PACS‐1 Mediates Phosphorylation‐Dependent Ciliary Trafficking of the CNG Channel in Olfactory Sensory Neurons

Ciliopathies are an emerging class of human disorders that involve defects in ciliary protein trafficking or assembly. Although impaired ciliary protein transport in olfactory sensory neurons (OSNs) leads to anosmia, surprisingly little is known regarding the mechanisms controlling this transport. Here, we show a role for phosphofurin acidic cluster sorting protein 1 (PACS‐1) in the ciliary trafficking of the olfactory CNG channel.
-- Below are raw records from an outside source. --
(** ** Monotonicity in the other inputs *)

Lemma hoursPart_mono (h1 h2 : Q) :
  h1 <= h2 → Spec.hoursPart h1 <= Spec.hoursPart h2.
Proof.
  intros H. unfold Spec.hoursPart, Spec.minimumDailyAllowance.
  inv_consts.
  destruct (Q.min_spec h1 720) as [[? E1]|[? E1]];
    destruct (Q.min_spec h2 720) as [[? E2]|[? E2]];
    destruct (Q.max_spec 0 (h1 - 720)) as [[? E3]|[? E3]];
    destruct (Q.max_spec 0 (h2 - 720)) as [[? E4]|[? E4]];
    rewrite E1, E2, E3, E4; lra.
Qed.

Lemma inject_Z_le (a b : Z) : (a ≤ b)%Z → inject_Z a <= inject_Z b.
Proof. intros H. unfold Qle. simpl. lia. Qed.

(** Under Annexe 8, more hours never give a smaller gross daily benefit. *)
Theorem brut_monotone_in_hours (salaire : Q) (h1 h2 cachets jours : Z) :
  (h1 ≤ h2)%Z →
  ∃ r1 r2,
    calculer_are 8 salaire h1 cachets jours = (Returned r1, []) ∧
    calculer_are 8 salaire h2 cachets jours = (Returned r2, []) ∧
    brut r1 <= brut r2.
Proof.
  intros H.
  destruct (calculer_are_8 salaire h1 cachets jours) as (g1 & d1 & _ & E1 & ->).
  destruct (calculer_are_8 salaire h2 cachets jours) as (g2 & d2 & _ & E2 & ->).
  eexists _, _. split; [done|]. split; [done|]. cbn [brut].
  apply py_round2_mono. rewrite E1, E2. unfold Spec.grossDaily_technician.
  apply Q.max_le_compat_r.
  pose proof (hoursPart_mono _ _ (inject_Z_le _ _ H)). lra.
Qed.
(** [rowdict.keys() - fieldnames], the keys a [DictWriter] made without
    [extrasaction] refuses. *)
Definition wrong_fields (rowdict : dict) : list str :=
  List.filter
    (fun k => negb (existsb (fun f => bool_decide (f = k)) fieldnames))
    (List.map fst (map_to_list rowdict)).

(** [writer.writerow(rowdict)]: a [ValueError] when the dictionary has a key
    that is no field name; else one cell per field name, in order, a key the
    dictionary lacks giving the writer's [restval] ['']. *)
Definition writerow (rowdict : dict) : M unit :=
  match wrong_fields rowdict with
  | [] =>
      fun st =>
        let cells :=
          List.map (fun k => render (dict_get rowdict k (PyStr []))) fieldnames in
        (inr tt, State (outfile st ++ [cells]) (converted_rows st)
                       (fixed_dates st) (stdout st))
  | extra =>
      raise (ValueError (py "dict contains fields not in fieldnames: "
                         ++ join (py ", ") (List.map repr extra)))
  end.

(** The cell of column [k] in a written row, as [csv.DictReader] pairs the
    header with the cells when the file is read back (line 98). *)
Fixpoint assoc (ks : list str) (cells : list str) (k : str) : option str :=
  match ks, cells with
  | k' :: ks', c :: cells' => if bool_decide (k' = k) then Some c else assoc ks' cells' k
  | _, _ => None
  end.

Definition csv_field (cells : list str) (k : str) : option str :=
  assoc fieldnames cells k.

(** ** The texts the script prints *)

(** The code points of a UTF-8 text. *)
Fixpoint utf8_decode (bs : list N) : str :=
  match bs with
  | [] => []
  | b :: r =>
      if (b <? 0x80)%N then b :: utf8_decode r
      else if (b <? 0xE0)%N then
        match r with
        | b1 :: r1 => ((b - 0xC0) * 64 + (b1 - 0x80))%N :: utf8_decode r1
        | _ => []
        end
      else if (b <? 0xF0)%N then
        match r with
        | b1 :: b2 :: r2 =>
            ((b - 0xE0) * 4096 + (b1 - 0x80) * 64 + (b2 - 0x80))%N
            :: utf8_decode r2
        | _ => []
        end
      else
        match r with
        | b1 :: b2 :: b3 :: r3 =>
            ((b - 0xF0) * 262144 + (b1 - 0x80) * 4096 + (b2 - 0x80) * 64
             + (b3 - 0x80))%N :: utf8_decode r3
        | _ => []
        end
  end.

(** A literal of the script, written in UTF-8, as a [str]. *)
Definition utf8 (s : string) : str := utf8_decode (py s).

(** [str(n)] of an integer. *)
Definition str_of_int (n : Z) : str := py (NilZero.string_of_int (Z.to_int n)).

Definition input_file : str :=
  py "/Users/kanbei/Code/chainreactions_backend/canadian_listed_terrorist_entities.csv".
Definition output_file : str :=
  py "/Users/kanbei/Code/chainreactions_backend/canadian_terrorist_entities_ready_for_upload.csv".

(** Lines 23-25 and 29. *)
Definition msg_start : str := utf8 "🔧 转换加拿大恐怖实体CSV...".
Definition msg_input : str := utf8 "📥 输入文件: " ++ input_file.
Definition msg_output : str := utf8 "📤 输出文件: " ++ output_file.
Definition msg_missing : str := utf8 "❌ 错误: 找不到输入文件 " ++ input_file.

(** Lines 91-93. *)
Definition msg_done : str := utf8 "✅ 转换完成!".
Definition msg_converted (converted_rows : Z) : str :=
  utf8 "📊 成功转换 " ++ str_of_int converted_rows ++ utf8 " 行".
Definition msg_fixed (fixed_dates : Z) : str :=
  utf8 "🔧 修复日期格式 " ++ str_of_int fixed_dates ++ utf8 " 处".

(** Lines 96 and 102-107; the escape [\n] is the code point 10. *)
Definition msg_preview : str := [10%N] ++ utf8 "📋 转换示例:".
Definition msg_row (i : nat) : str :=
  [10%N] ++ utf8 "--- 第 " ++ str_of_int (Z.of_nat i + 1) ++ utf8 " 行 ---".
Definition msg_name (v : value) : str := utf8 "组织名称: " ++ str_of v.
Definition msg_id (v : value) : str := utf8 "外部ID: " ++ str_of v.
Definition msg_type (v : value) : str := utf8 "类型: " ++ str_of v.
Definition msg_published (v : value) : str := utf8 "发布日期: " ++ str_of v.
Definition msg_updated (v : value) : str := utf8 "更新日期: " ++ str_of v.

(** Lines 109-112 and 117. *)
Definition msg_usage : str := [10%N] ++ utf8 "🎯 使用说明:".
Definition msg_usage1 : str := utf8 "1. 在 Dataset Management 页面创建新数据集".
Definition msg_usage2 : str := utf8 "2. 使用转换后的文件: " ++ output_file.
Definition msg_usage3 : str := utf8 "3. 上传成功后，数据会自动导入到数据库".
Definition msg_failed (e : exn) : str := utf8 "❌ 转换失败: " ++ exn_str e.

(** Lines 122-125, 130 and 133. *)
Definition msg_rule : str := List.repeat 61%N 60.
Definition msg_title : str := utf8 "🇨🇦 加拿大恐怖实体CSV转换工具".
Definition msg_subtitle : str := utf8 "🎯 将原始CSV转换为Data Management Service兼容格式".
Definition msg_success : str := [10%N] ++ utf8 "🚀 转换成功! 您现在可以上传转换后的CSV文件了。".
Definition msg_failure : str := [10%N] ++ utf8 "💥 转换失败! 请检查错误信息。".

(** The keys the preview prints, in order (lines 103-107). *)
Definition preview_keys : list str :=
  [ py "organization_name"; py "external_id"; py "schema_type";
    py "published_date"; py "updated_date" ].

(** ** Sample rows *)

Definition text (s : string) : value := PyStr (py s).

Definition record (l : list (string * value)) : dict :=
  list_to_map (List.map (fun kv => (py (fst kv), snd kv)) l).

(** The row of the specification's first scenario. *)
Definition scenario_row : dict :=
  record [ ("name", text "Group A"); ("entity_id", text "T001");
           ("description", text "desc"); ("aliases", text "Alias1");
           ("published_date", text "Not yet reviewed");
           ("updated_date", text "2020-05-01");
           ("data_source_url", text "http://x") ]%string.

(** A row whose first date has blanks around it and whose second date is
    badly formed. *)
Definition padded_row : dict :=
  record [ ("name", text "Group B"); ("entity_id", text "T002");
           ("description", text ""); ("aliases", text "");
           ("published_date", text " 2020-05-01 ");
           ("updated_date", text "2020-5-01");
           ("data_source_url", text "http://y") ]%string.

(** A row whose dates are near misses of the sentinel. *)
Definition near_sentinel_row : dict :=
  record [ ("name", text "Group D"); ("entity_id", text "T004");
           ("description", text "desc"); ("aliases", text "");
           ("published_date", text " Not yet reviewed ");
           ("updated_date", text "not yet reviewed");
           ("data_source_url", text "http://w") ]%string.

(** The row of a line that stops after its second field. *)
Definition short_row : dict :=
  record [ ("name", text "Group E"); ("entity_id", text "T005");
           ("description", PyNone); ("aliases", PyNone);
           ("published_date", PyNone); ("updated_date", PyNone);
           ("data_source_url", PyNone) ]%string.

(** The first scenario's row as the output file gives it back. *)
Definition reread_scenario_row : dict :=
  record [ ("organization_name", text "Group A");
           ("external_id", text "T001");
           ("schema_type", text "Terrorist Organization");
           ("description", text "desc"); ("aliases", text "Alias1");
           ("published_date", text ""); ("updated_date", text "2020-05-01");
           ("data_source_url", text "http://x") ]%string.

(** A row whose first date is no day of any calendar. *)
Definition odd_date_row : dict :=
  record [ ("name", text "Group F"); ("entity_id", text "T007");
           ("description", text ""); ("aliases", text "");
           ("published_date", text "2020-13-45");
           ("updated_date", text "2020-05-01");
           ("data_source_url", text "http://u") ]%string.
(** * Sports-day scoreboard: the browser-side controllers

    A shallow embedding of the Stimulus controllers that drive score entry,
    score display, filtering, the status banner, the SQLite console and
    the log viewer, together with the properties their specification
    states about them and further properties of the code.

    Conventions of the embedding.

    - A controller method is a computation in the monad [Js.M S]: it reads
      and writes a state [S] (the part of the page the controller owns) and
      completes normally or by throwing.  What was written before a throw
      stays written, as in the browser.
    - [this.xTarget] of Stimulus throws when the controller has no such
      target, [this.hasXTarget] tells whether it has one; a target is
      therefore an [option].
    - [document.dispatchEvent] appends the event to the list of events the
      document has seen; the listeners that live outside these controllers
      are not part of the embedding.  [console.log] has no effect on any
      state kept here and is left out.
    - [style.backgroundColor] of an element and the [value] of a field
      hold the string last assigned to them.  The [value] of a select is
      that of its selected option, and [innerHTML] is parsed where it is
      assigned and serialized where it is read.
    - An [async] method is cut at each [await] into the parts that run
      without interruption; how the awaited promise settles is an input of
      the next part, and other actions may come in between.  Timers and
      listeners are known by the order of their making.
    - Strings are Rocq strings: sequences of bytes, which for ASCII text are
      the characters; other text stands as its UTF-8 bytes.  An object used
      as a dictionary is the finite map of its own properties; where it is
      read, what it has not of its own comes from its prototypes, and
      where it is written the key [__proto__] goes to the setter it
      inherits. *)

From stdpp Require Import gmap strings list fin_maps pretty.
From Stdlib Require Import Ascii String.
(** ** Helpers of the image library used by the reader

    Declared in [image-private.h] and defined in other files of the
    library; the reader is parametric in them.  A conversion takes the input
    row, the output buffer as it stands and the pixel count, and returns the
    output buffer; the in-place helpers return the buffer they were given. *)
Class ImagePrivate : Type := {
  CUPS_IMAGE_MAX_WIDTH : Z;
  CUPS_IMAGE_MAX_HEIGHT : Z;
  cupsImageGetDepth : cups_image_t -> Z;
  cupsImageLut : row -> Z -> row -> row;
  cupsImageRGBAdjust : row -> Z -> Z -> Z -> row;
  cupsImageWhiteToBlack : row -> row -> Z -> row;
  cupsImageWhiteToRGB : row -> row -> Z -> row;
  cupsImageWhiteToCMY : row -> row -> Z -> row;
  cupsImageWhiteToCMYK : row -> row -> Z -> row;
  cupsImageRGBToRGB : row -> row -> Z -> row;
  cupsImageRGBToWhite : row -> row -> Z -> row;
  cupsImageRGBToBlack : row -> row -> Z -> row;
  cupsImageRGBToCMY : row -> row -> Z -> row;
  cupsImageRGBToCMYK : row -> row -> Z -> row;
  cupsImageCMYKToWhite : row -> row -> Z -> row;
  cupsImageCMYKToBlack : row -> row -> Z -> row;
  cupsImageCMYKToCMY : row -> row -> Z -> row;
  cupsImageCMYKToRGB : row -> row -> Z -> row
}.

(** ** The Adobe marker scan *)

Definition JPEG_APP0 : Z := 0xE0.

Definition is_adobe_marker (m : jpeg_marker) : bool :=
  (marker m =? JPEG_APP0 + 14) && (12 <=? data_length m)
  && String.prefix "Adobe" (data m).

(** The [for] loop over [cinfo.marker_list]. *)
Fixpoint scan_markers (l : list jpeg_marker) (psjpeg : Z) : Z :=
  match l with
  | [] => psjpeg
  | m :: next => scan_markers next (if is_adobe_marker m then 1 else psjpeg)
  end.

(** ** The colorspace plan *)

(** The output parameters the reader sets in [cinfo]. *)
Record out_params : Type := mkOut {
  out_color_space : J_COLOR_SPACE;
  out_color_components : Z;
  output_components : Z
}.

(** The [if (cinfo.num_components == 1) ... else if (... == 4) ... else]
    chain: the output parameters and the value stored in
    [img->colorspace]. *)
Definition plan_colorspace (num_components : Z)
    (primary secondary : cups_icspace_t) : out_params * cups_icspace_t :=
  if num_components =? 1 then
    (mkOut JCS_GRAYSCALE 1 1, secondary)
  else if num_components =? 4 then
    (mkOut JCS_CMYK 4 4,
     if icspace_eqb primary CUPS_IMAGE_RGB_CMYK then CUPS_IMAGE_CMYK
     else primary)
  else
    (mkOut JCS_RGB 3 3,
     if icspace_eqb primary CUPS_IMAGE_RGB_CMYK then CUPS_IMAGE_RGB
     else primary).
Lemma score_mask_eq (f : R → bool) (scores : T3 R) :
  zip_with (zip_with where_)
    ((λ item : T2 R, (λ r : list R, f <$> r) <$> item) <$> scores) scores
  = (λ item : T2 R, (λ r : list R, (λ s, if f s then s else zero) <$> r) <$> item)
      <$> scores.
Proof.
  rewrite zip_with_fmap_l, zip_with_diag. apply list_fmap_ext.
  intros _ item _. apply conf_mask_eq.
Qed.

(** C3 (as amended). Confidence thresholding (lines 121-128), for
    objectness, scores and boxes with the same batch and anchor dimensions.
    With a positive threshold, the candidates whose objectness is not at or
    above it get objectness zero, a score row of zeros and a box of zeros;
    every other candidate is unchanged, and the three tensors keep their
    shapes.  For an objectness comparable with the threshold, not at or
    above is strictly below; a NaN objectness is zeroed as well.  With a
    threshold that is not positive, the three tensors are returned as they
    are. *)
Theorem conf_threshold_stage_spec (thr : pyval R) (boxes scores : T3 R)
    (conf : T2 R) (boxes' scores' : T3 R) (conf' : T2 R) :
  dims2 scores = dims2 conf →
  dims2 boxes = dims2 conf →
  conf_threshold_stage thr boxes scores conf = (boxes', scores', conf') →
  (py_gt0 thr = true →
     dims2 conf' = dims2 conf ∧ dims3 scores' = dims3 scores ∧
     dims3 boxes' = dims3 boxes ∧
     ∀ b n c, at2 conf b n = Some c →
       let zeroed := negb (leb (to_scalar thr) c) in
       at2 conf' b n = Some (if zeroed then zero else c) ∧
       at2 scores' b n = masked_row zeroed <$> at2 scores b n ∧
       at2 boxes' b n = masked_row zeroed <$> at2 boxes b n ∧
       (comparable (to_scalar thr) c → zeroed = ltb c (to_scalar thr)))
  ∧ (py_gt0 thr = false → boxes' = boxes ∧ scores' = scores ∧ conf' = conf).
Proof.
  intros Hs Hb Hrun. unfold conf_threshold_stage in Hrun. split; intros Hpos.
  - rewrite Hpos in Hrun.
    rewrite conf_mask_eq, !rows_mask_eq in Hrun. simplify_eq.
    split; [apply dims2_fmap|].
    split; [by apply dims3_rows_mask|].
    split; [by apply dims3_rows_mask|].
    intros b n c Hc. cbv zeta. rewrite at2_fmap, !at2_zip_with, Hc. simpl.
    split; [by destruct (leb (to_scalar thr) c)|].
    split; [by destruct (at2 scores b n)|].
    split; [by destruct (at2 boxes b n)|].
    unfold comparable. intros Hcmp. by rewrite Hcmp, negb_involutive.
  - rewrite Hpos in Hrun. by simplify_eq.
Qed.

(** C4 (as amended). Score thresholding (lines 130-133).  With a positive
    threshold, the per-class scores that are not strictly above it become
    zero, every other score is unchanged and the shape is kept.  For a score
    comparable with the threshold, not strictly above is at or below; a NaN
    score is zeroed as well.  With a threshold that is not positive, the
    scores are returned as they are. *)
Theorem score_threshold_stage_spec (thr : pyval R) (scores : T3 R) :
  (py_gt0 thr = true →
     dims3 (score_threshold_stage thr scores) = dims3 scores ∧
     ∀ b n c s, at3 scores b n c = Some s →
       let zeroed := negb (ltb (to_scalar thr) s) in
       at3 (score_threshold_stage thr scores) b n c
       = Some (if zeroed then zero else s) ∧
       (comparable s (to_scalar thr) → zeroed = leb s (to_scalar thr)))
  ∧ (py_gt0 thr = false → score_threshold_stage thr scores = scores).
Proof.
  unfold score_threshold_stage. split; intros Hpos; rewrite Hpos; [|done].
  rewrite score_mask_eq. split.
  - unfold dims3. rewrite <- list_fmap_compose. apply list_fmap_ext.
    intros _ item _. simpl. apply dims2_fmap.
  - intros b n c s Hs. cbv zeta. split.
    + revert Hs. unfold at3. rewrite at2_fmap.
      destruct (at2 scores b n) as [row|]; simpl; [|done].
      rewrite list_lookup_fmap. intros ->. simpl.
      by destruct (ltb (to_scalar thr) s).
    + unfold comparable. intros Hcmp. by rewrite Hcmp.
Qed.
End Thresholds.

(** ** Reading the configuration *)

Section Resolution.
Context {R : Type} `{Scalar R}.







Lemma topk_asserts k (xs : list R) : ¬ asserts (topk k xs).
Proof. unfold topk. by case_match. Qed.

Lemma as_size_asserts (v : pyval R) : ¬ asserts (as_size v).
Proof. by destruct v. Qed.

Lemma topk_stage_asserts self b k (boxes scores : T3 R) (conf : T2 R) :
  ¬ asserts (topk_stage self b k boxes scores conf).
Proof.
  unfold topk_stage, gather.
  pose proof topk_asserts. pose proof as_size_asserts. no_assert.
Qed.

Lemma post_process_asserts post self cfg b k (boxes scores : T3 R) (conf : T2 R) w :
  ¬ asserts (post_process post self cfg b k boxes scores conf w).
Proof.
  unfold post_process. pose proof topk_stage_asserts.
  apply rbind_asserts; [by case_match|]. intros sel.
  destruct w; [|done]. apply rbind_asserts; [by case_match | done].
Qed.

(** The last action of [post_process]. *)
Lemma post_process_tail post self cfg b k (boxes scores : T3 R) (conf : T2 R)
    with_nms t :
  post_process post self cfg b k boxes scores conf with_nms = Ok t →
  if with_nms
  then ∃ call, t = CallNms call ∧ nms_score_threshold call = PInt 0
  else ∃ boxes' scores', t = ReturnPair boxes' scores'.
Proof.
  unfold post_process.
  destruct (if py_gt0 k then _ else _) as [e|sel]; simpl; [done|].
  destruct with_nms.
  - destruct (cfg_nms cfg) as [nms|]; simpl; [|done].
    intros Ht. unfold Ok in Ht. simplify_eq. eauto.
  - intros Ht. unfold Ok in Ht. simplify_eq. eauto.
Qed.
End Resolution.


(** ** The generic pipeline *)

Section GenericProps.
Context {R : Type} `{Scalar R}.
Variable sigmoid : R → R.
Variable DeployCfg : Type.
Variable get_post_processing_params : DeployCfg → PostParams R.
Variable is_dynamic_shape : DeployCfg → bool.
Variable grid_anchors : YOLOV3Head R → list (nat * nat) → list (T2 R).
Variable bbox_decode : T3 R → T3 R → Z → T3 R.
Variable NmsOut : Type.
Variable multiclass_nms : NmsCall R → NmsOut.

Local Abbreviation predict_tail :=
  (yolov3_head__predict_by_feat_tail sigmoid DeployCfg get_post_processing_params
     is_dynamic_shape grid_anchors bbox_decode).
Local Abbreviation predict :=
  (yolov3_head__predict_by_feat sigmoid DeployCfg get_post_processing_params
     is_dynamic_shape grid_anchors bbox_decode NmsOut multiclass_nms).

Lemma decode_level_asserts self dyn b anchors maps i :
  ¬ asserts (decode_level sigmoid bbox_decode self dyn b anchors maps i).
Proof.
  unfold decode_level. no_assert. case_match; [done|]. no_assert.
Qed.

(** A successful run ends in [post_process]. *)
Lemma predict_tail_post_process ctx self pred_maps cfg rescale with_nms t :
  predict_tail ctx self pred_maps cfg rescale with_nms = Ok t →
  ∃ post self' cfg' b k boxes scores conf,
    post_process post self' cfg' b k boxes scores conf with_nms = Ok t.
Proof.
  unfold yolov3_head__predict_by_feat_tail.
  repeat (case_match; simpl; try done).
  all: try (unfold rbind; repeat (case_match; simpl; try done)).
  all: eauto 10.
Qed.


(** C6. A successful run with with_nms=True ends in a call to
    multiclass_nms whose score_threshold argument is 0, whatever the
    per-call config and the deployment defaults hold, and returns what
    that call returns.  A successful run with with_nms=False returns the
    filtered (boxes, scores) pair and makes no call. *)
Theorem nms_score_threshold_forced (ctx : DeployCfg) (self : YOLOV3Head R)
    (pred_maps : list (T4 R)) (cfg : option (Cfg R)) (rescale with_nms : bool)
    (out : Output R NmsOut) :
  predict ctx self pred_maps cfg rescale with_nms = Ok out →
  if with_nms
  then ∃ call,
         predict_tail ctx self pred_maps cfg rescale true = Ok (CallNms call) ∧
         out = Detections (multiclass_nms call) ∧
         nms_score_threshold call = PInt 0
  else ∃ boxes scores,
         predict_tail ctx self pred_maps cfg rescale false
           = Ok (ReturnPair boxes scores) ∧
         out = Filtered boxes scores.
Proof.
  unfold yolov3_head__predict_by_feat.
  destruct (predict_tail ctx self pred_maps cfg rescale with_nms) as [e|t] eqn:Ht;
    simpl; [done|].
  destruct (predict_tail_post_process _ _ _ _ _ _ _ Ht) as (?&?&?&?&?&?&?&?&Hpp).
  apply post_process_tail in Hpp. destruct with_nms.
  - destruct Hpp as (call & -> & Hz). intros Ho. unfold Ok in Ho. simplify_eq. eauto.
  - destruct Hpp as (b' & s' & ->). intros Ho. unfold Ok in Ho. simplify_eq. eauto.
Qed.

(** C7. The run stops on the level-count assertion exactly when the
    number of prediction maps differs from the number of levels of the
    head; no other step raises it. *)
Theorem level_count_assertion (ctx : DeployCfg) (self : YOLOV3Head R)
    (pred_maps : list (T4 R)) (cfg : option (Cfg R)) (rescale with_nms : bool) :
  predict ctx self pred_maps cfg rescale with_nms = Err LevelCountAssertion
  ↔ length pred_maps ≠ num_levels self.
Proof.
  unfold yolov3_head__predict_by_feat, yolov3_head__predict_by_feat_tail.
  rewrite firstn_all.
  destruct (length pred_maps =? num_levels self) eqn:Hlen; simpl.
  - apply Nat.eqb_eq in Hlen. split; [|done]. intros Hfail. exfalso. revert Hfail.
    pose proof decode_level_asserts. pose proof post_process_asserts.
    fold (asserts (A:=Output R NmsOut)). no_assert; by repeat case_match.
  - apply Nat.eqb_neq in Hlen. done.
Qed.

(** C10. The rescale argument has no effect on the result. *)
Theorem rescale_has_no_effect (ctx : DeployCfg) (self : YOLOV3Head R)
    (pred_maps : list (T4 R)) (cfg : option (Cfg R)) (with_nms : bool) :
  predict ctx self pred_maps cfg true with_nms
  = predict ctx self pred_maps cfg false with_nms.
Proof. reflexivity. Qed.
End GenericProps.

(** ** The fused path *)

Section NcnnProps.
Context {R : Type} `{Scalar R}.
Variable DeployCfg : Type.
Variable get_post_processing_params : DeployCfg → PostParams R.
Variable Gen : Type.
Variable rand : Gen → R * Gen.

Local Abbreviation predict_ncnn :=
  (yolov3_head__predict_by_feat__ncnn DeployCfg get_post_processing_params Gen rand).

Lemma flatten_base_sizes_length (bs : list (list (Z * Z))) (out : list Z) (nb : nat) :
  flatten_base_sizes bs = Ok out →
  Forall (λ l, length l = nb) bs →
  length out = length bs * nb * 2.
Proof.
  intros Hout Hnb. assert (out = concat ((λ l : list (Z * Z),
      concat ((λ wh : Z * Z, [wh.1; wh.2]) <$> l)) <$> bs)) as ->.
  { unfold flatten_base_sizes, Ok in Hout. destruct bs; [by simplify_eq|].
    case_match; by simplify_eq. }
  clear Hout. induction Hnb as [|l bs Hl _ IH]; [done|].
  rewrite fmap_cons. cbn [concat]. rewrite length_app, IH.
  assert (length (concat ((λ wh : Z * Z, [wh.1; wh.2]) <$> l)) = nb * 2) as ->.
  { subst nb. clear. induction l as [|wh l IHl]; [done|].
    rewrite fmap_cons. cbn [concat]. rewrite length_app, IHl. simpl. lia. }
  simpl. lia.
Qed.

Lemma flatten_base_sizes_regular (bs : list (list (Z * Z))) (out : list Z) l0 :
  flatten_base_sizes bs = Ok out → bs !! 0 = Some l0 →
  Forall (λ l, length l = length l0) bs.
Proof.
  unfold flatten_base_sizes. destruct bs as [|l bs]; [done|].
  intros Hout [= ->]. destruct (forallb _ _) eqn:Hall; [|done].
  apply Forall_forall. intros l Hl. apply list_elem_of_In in Hl.
  apply Nat.eqb_eq. revert l Hl. by apply forallb_forall.
Qed.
PACS‐1 is an intracellular sorting protein that mediates its effects through the binding of acidic clusters on cargo protein. This interaction is dependent on CK2 phosphorylation of both PACS‐1 and its cargo. Sequence analysis reveals that CNGB1b contains two putative PACS‐1 binding sites, while in vitro kinase reactions confirm that CNGB1b is a CK2 substrate. Additionally, we show that PACS‐1 is expressed in OSNs and interact in complex with the CNG channel. In a model system, we demonstrate that alterations in PACS‐1 function results in deficits in CNG channel ciliary trafficking. Importantly, inhibition of CK2 in native OSNs causes a loss of CNG channel from cilia and subsequent olfactory dysfunction. These results provide a mechanism for the subunit‐dependent ciliary trafficking of the CNG channel and provide further insight into the mechanisms of ciliary transport. This work supported by NIH grants DC009606 (JRM), DK37274, AI49793 (GT), GM007767, DC00011, and DC009524 (PMJ).